When we run, we get the following:

```
$ refurb tmp.py --quiet
tmp.py:6:10 [FURB132]: Don't compare float values with `==`
tmp.py:7:16 [FURB132]: Don't compare float values with `==`
tmp.py:8:15 [FURB132]: Don't compare float values with `==`
```

## Testing

This should be pretty easy because we have been testing all along! All we need to do now is copy our
code to the right place and we should be good to go:

```
$ cp tmp.py test/data/err_132.py
$ refurb test/data/err_132.py --quiet > test/data/err_132.txt

# or

$ make update-tests
```

Now when we run `pytest`, all our tests should pass, and our coverage should be at 100%.
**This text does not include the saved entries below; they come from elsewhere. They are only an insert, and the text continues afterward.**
(** * imgdiff: a shallow embedding of [imgdiff.py] and its verified properties

    The development follows the script top-down: Python's values
    (exceptions, insertion-ordered dictionaries), the services the script asks
    of the operating system, then [sha256sum], [get_contents] and the
    comparison loops of [main]; the theorems come last. *)

From Stdlib Require Import List String Ascii Bool Arith NArith ZArith QArith.
From Stdlib.Strings Require Import Byte.
From Stdlib Require Import Lia Permutation Sorted.
From Equations Require Import Equations.
From Equations.Prop Require Import Logic.
Import ListNotations.

Local Open Scope string_scope.
Local Open Scope list_scope.
Local Open Scope nat_scope.

Set Warnings "-abstract-large-number,-register-all".

(* ===================================================================== *)
(** * Python values *)
(* ===================================================================== *)

Module Py.

(** The two exceptions that decide what the script does.  A computation
    carries the exception it may raise in its type. *)
Inductive permission_error : Type := PermissionError.
Inductive zero_division_error : Type := ZeroDivisionError.

Inductive result (E A : Type) : Type :=
| Ok (a : A)
| Raise (e : E).
Arguments Ok {E A} a.
Arguments Raise {E A} e.

(** A [dict] keeps its keys in insertion order; a key occurs once. *)
Definition dict (V : Type) : Type := list (string * V).

Definition keys {V} (d : dict V) : list string := map fst d.

(** [d.get(k)] *)
Fixpoint get {V} (k : string) (d : dict V) : option V :=
  match d with
  | [] => None
  | (k', v) :: d' => if String.eqb k' k then Some v else get k d'
  end.

(** [k in d] *)
Definition mem {V} (k : string) (d : dict V) : bool :=
  match get k d with Some _ => true | None => false end.

(** [d[k] = v]: an existing key keeps its place, a new one goes last. *)
Fixpoint set {V} (k : string) (v : V) (d : dict V) : dict V :=
  match d with
  | [] => [(k, v)]
  | (k', v') :: d' => if String.eqb k' k then (k, v) :: d' else (k', v') :: set k v d'
  end.

(** [d.pop(k, None)] *)
Fixpoint pop {V} (k : string) (d : dict V) : dict V :=
  match d with
  | [] => []
  | (k', v') :: d' => if String.eqb k' k then d' else (k', v') :: pop k d'
  end.

(** [d[k]], for a key that is there ([default] stands for [KeyError]). *)
Definition getitem {V} (k : string) (d : dict V) (default : V) : V :=
  match get k d with Some v => v | None => default end.

(** The invariant of every Python dictionary: no key twice. *)
Definition wf {V} (d : dict V) : Prop := NoDup (keys d).

(** [a / b] on two [int]s: [ZeroDivisionError] on a zero divisor.  The
    quotient is kept as the exact fraction, where Python rounds it to the
    nearest [float]; the statements below rely on the error only, never
    on the digits of a quotient. *)
Definition truediv (a b : nat) : result zero_division_error Q :=
  match b with
  | O => Raise ZeroDivisionError
  | S _ => Ok (Qmake (Z.of_nat a) (Pos.of_nat b))
  end.

(** [l.sort()] on a list of [str]: the order of [str] is the
    lexicographic order of the code points. *)
Fixpoint insert_sorted (x : string) (l : list string) : list string :=
  match l with
  | [] => [x]
  | y :: l' => if (x <=? y)%string then x :: l else y :: insert_sorted x l'
  end.

Definition sort (l : list string) : list string :=
  fold_right insert_sorted [] l.

(** [s.rstrip('/')] *)
Fixpoint rstrip_slash (s : string) : string :=
  match s with
  | EmptyString => EmptyString
  | String c s' =>
      match rstrip_slash s' with
      | EmptyString => if Ascii.eqb c "/" then EmptyString else String c EmptyString
      | r => String c r
      end
  end.

End Py.
Import Py.

(* ===================================================================== *)
(** * [get_contents]: scanning a tree *)
(* ===================================================================== *)

(** What is on disk under a root, as [os.scandir] shows it: every entry
    of a directory has a name and is a directory, a symbolic link, or
    something else (a regular file, a device, ...).  A link carries its
    target string and what the target resolves to, if anything. *)
Inductive node : Type :=
| File
| Symlink (target : string) (dest : option node)
| Dir (entries : list (string * node)).

(** [entry.is_dir()], which follows symbolic links. *)
Fixpoint is_dir (n : node) : bool :=
  match n with
  | File => false
  | Symlink _ None => false
  | Symlink _ (Some n') => is_dir n'
  | Dir _ => true
  end.

(** [os.path.join(a, b)] *)
Definition path_join (a b : string) : string :=
  if String.prefix "/" b then b
  else if String.eqb a "" then b
  else if String.eqb (String.substring (String.length a - 1) 1 a) "/" then a ++ b
  else a ++ "/" ++ b.

(** [os.path.relpath(path, start)] on the paths [os.walk(start)] yields:
    [start] itself, or [start] followed by ["/"] and names. *)
Definition relpath (path start : string) : string :=
  if String.eqb path start then "."
  else String.substring (S (String.length start))
                        (String.length path - S (String.length start)) path.

Definition walk_item : Type := string * list string * list string.

(** [os.walk(top)], top-down and without following links.  [edit] is what
    the consumer does to the yielded [dirs] list before the generator
    resumes; the generator then descends into the edited list, skipping
    the names that are symbolic links. *)
Fixpoint walk (edit : list string -> list string) (top : string) (n : node)
  {struct n} : list walk_item :=
  match n with
  | Dir entries =>
      let dirs := map fst (filter (fun e => is_dir (snd e)) entries) in
      let nondirs := map fst (filter (fun e => negb (is_dir (snd e))) entries) in
      let below :=
        (fix below (es : list (string * node)) : dict (list walk_item) :=
           match es with
           | [] => []
           | (name, child) :: es' =>
               (name, walk edit (path_join top name) child) :: below es'
           end) entries in
      (top, dirs, nondirs)
        :: flat_map (fun d => Py.getitem d below []) (edit dirs)
  | _ => []
  end.

(** [os.walk] yields nothing when [scandir(top)] fails, as it does on the
    empty path. *)
Definition os_walk (edit : list string -> list string) (top : string) (n : node)
  : list walk_item :=
  if String.eqb top "" then [] else walk edit top n.

(** [get_contents(top_dir, sorted)], [tree] being what is on disk at
    [top_dir]. *)
Definition get_contents (top_dir : string) (sorted : bool) (tree : node)
  : dict (dict string) :=
  let top_dir := rstrip_slash top_dir in
  fold_left
    (fun file_dict (item : walk_item) =>
       let '(root, _, files) := item in
       let files := if sorted then Py.sort files else files in
       fold_left
         (fun file_dict file =>
            let path := relpath root top_dir in
            let file_dict :=
              if Py.mem path file_dict then file_dict
              else Py.set path ([] : dict string) file_dict in
            Py.set path
              (Py.set file (path_join root file) (Py.getitem path file_dict []))
              file_dict)
         files file_dict)
    (os_walk (if sorted then Py.sort else fun dirs => dirs) top_dir tree)
    [].

(* ===================================================================== *)
(** * The operating system, as far as the script uses it *)
(* ===================================================================== *)

(** The script reaches the file system through [os.path.islink],
    [os.readlink], [open]/[read], [os.stat], [os.chmod] and the [diffoscope]
    subprocess, and hashes with [hashlib.sha256].  Their behaviour is left
    open within the answers listed here: every theorem below holds
    whatever the system answers among them.

    [None] stands for the failure the script handles: [PermissionError] for
    the file operations, [subprocess.SubprocessError] for diffoscope.  Other
    runtime failures (a file vanishing during the run, an [OSError] of
    [open] that is not [PermissionError], a read that never ends) are not
    modelled, and the bytes of a file are those of its path in the
    [world], the same at each reading: what is said of a whole run is said
    of a run without such a failure. *)
Class Os : Type := {
  world : Type;
  (** [Some target] iff the path is a symbolic link ([lstat]) *)
  os_link : world -> string -> option string;
  (** [open(path, 'rb')] and the bytes the reads deliver *)
  os_open_read : world -> string -> option (list byte);
  (** [os.stat(path).st_mode] *)
  os_stat_mode : world -> string -> option N;
  (** [os.chmod(path, mode)] *)
  os_chmod : world -> string -> N -> option world;
  (** [diffoscope a b], its captured output *)
  os_diffoscope : world -> string -> string -> option string;
  (** [hashlib.sha256(data).hexdigest()] *)
  sha256_hex : list byte -> string
}.

(** Every request made to the system, in order. *)
Inductive syscall : Type :=
| SysIslink (path : string)
| SysReadlink (path : string)
| SysOpen (path : string)
| SysStat (path : string)
| SysChmod (path : string) (mode : N)
| SysDiffoscope (path1 path2 : string).

(** [stat.S_IRUSR] *)
Definition S_IRUSR : N := 256.

Section Script.

Context {OS : Os}.

Record os_state : Type := mkOs {
  os_world : world;
  os_trace : list syscall
}.

Definition logged (c : syscall) (s : os_state) : os_state :=
  mkOs (os_world s) (os_trace s ++ [c]).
The last step is running `make` which will run all of our linters, type-checkers,
and so on.

## Common Gotchas

### Detecting Alternate Imports

When you are writing your checks, one thing to keep in mind is the difference between `NameExpr`s and
`MemberExpr`s: A `NameExpr` is a single identifier such as `x`, whereas a `MemberExpr` is when you use
`.` to access a member of another expression, such as `x.y`.

To help better explain the difference, take the following examples:

```python
import sqlite3
from sqlite3 import connect

db1 = sqlite3.connect("db1")
db2 = connect("db2")
```

In the above example:

* `MemberExpr(fullname="sqlite3.connect")` will match the value assigned to db1
* and `NameExpr(fullname="sqlite3.connect")` will match the value assigned to db2

If you want to match both expressions you need to use `RefExpr` instead. `RefExpr` is the
base class for both of these expressions, which means you can catch both examples instead of
one or the other.

[^1]: We could write it on one line, but your linter might complain, and it is better to be
more explicit that "we do not want to use this value, please ignore".